In his garage, Leo built quarter-scale composite wings by coating Styrofoam with polyester resin and fiberglass cloth. When that combination misbehaved, Leo’s Dow connections upgraded him to epoxy resins and urethane foam. By 1959 he was enrolled in aerodynamics courses at the University of Houston and sufficiently distracted by his experiments to take a break from his dental practice. Dow executives gave him a $50,000 research grant, later bought the company, and eventually invested nearly a million dollars in the project. Windecker never got back to dentistry.
In 1959 Leo installed his first full-scale plastic wing on a 1930s Monocoupe racing plane. It was static-tested to more than 11 positive g’s of stress; the standard for light planes is 3.8 g’s. Flight tests delivered a significantly higher cruise speed and lower stall speed than the Monocoupe’s original wood-and-fabric wing.

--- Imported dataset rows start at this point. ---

Lemma NoDup_ids_overwrite (e : IndexedEntry V) (l : list (IndexedEntry V)) :
  NoDup (map (fun e0 : IndexedEntry V => ident (fragment e0)) l) -> NoDup (map (fun e0 : IndexedEntry V => ident (fragment e0)) (overwrite e l)).
Proof.
  induction l as [|e' l IH]; simpl; intros Hnd.
  - repeat constructor. simpl. tauto.
  - inversion Hnd as [|? ? Hnotin Hnd']; subst.
    destruct (has_identity _ _ (fragment e')) eqn:E; simpl.
    + apply has_identity_spec in E. unfold ident at 1 in E.
      constructor; [|exact Hnd']. unfold ident at 1. rewrite E. exact Hnotin.
    + constructor; [|now apply IH].
      intros Hin. apply in_ids_overwrite in Hin. destruct Hin as [Heq|Hin].
      * assert (has_identity (source_id (fragment e)) (sequence_index (fragment e))
                             (fragment e') = true) as Hc; [|congruence].
        apply has_identity_spec. symmetry. exact Heq.
      * tauto.
Qed.

(** Overwriting leaves one entry under the identity written. *)
Lemma filter_overwrite_same (e : IndexedEntry V) (l : list (IndexedEntry V)) :
  NoDup (map (fun e0 : IndexedEntry V => ident (fragment e0)) l) ->
  filter (fun e' => has_identity (source_id (fragment e))
                                 (sequence_index (fragment e)) (fragment e'))
         (overwrite e l) = [e].
Proof.
  induction l as [|e' l IH]; simpl; intros Hnd.
  - now rewrite has_identity_refl.
  - inversion Hnd as [|? ? Hnotin Hnd']; subst.
    destruct (has_identity _ _ (fragment e')) eqn:E; simpl.
    + rewrite has_identity_refl. f_equal. apply filter_absent.
      apply has_identity_spec in E. unfold ident at 1 in E. now rewrite E.
    + rewrite E. now apply IH.
Qed.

In a warehouse in tiny Hondo, Texas, plastic planes became a Windecker family affair. Leo’s wife, Fairfax, also a dentist, was his primary research assistant. Ted engineered structures, while his brothers handled fabrication. Seeking alternatives to common crisscross-weave fiberglass cloth, Leo tried a new nonwoven, unidirectional glass fiber, manufactured by the Ferro Fiber Glass Corporation, that was superior in load-bearing capacity. These experiments culminated in Windecker’s trademarked Fibaloy, which combines unidirectional cloth with a high-performance resin. It’s one of 22 composite patents in his name. The Fibaloy wing proved more than twice as strong as aluminum—and while aluminum accumulates fatigue, Fibaloy actually strengthens with age, as molecular bonding continues for years after the resin has cured.
By 1962 the Windeckers were ready to concentrate on a production passenger plane modeled after Beechcraft’s successful Bonanza. In a new factory in Midland, Texas, the wings were molded as integral units—electrical wiring, fuel lines, and plastic fuel tanks included—while the fuselage popped out in halves, to be glued together like a model plane. The only metal components bigger than a breadbox were a 290-hp Lycoming engine, the landing gear, and the propeller. In October 1967 the prototype Windecker Eagle took to the West Texas skies.
The Eagle was an objet d’art of compound curves and slick, rivet-free surfaces. Color pigment, registration numbers, and even antennas were permanently molded into its glossy fuselage. But its beauty was much more than skin-deep. An all-metal Bonanza contained around 50,000 individual parts, the Eagle only 5,000. And it blew the wings off comparable Beechcrafts, Cessnas, and Bellancas.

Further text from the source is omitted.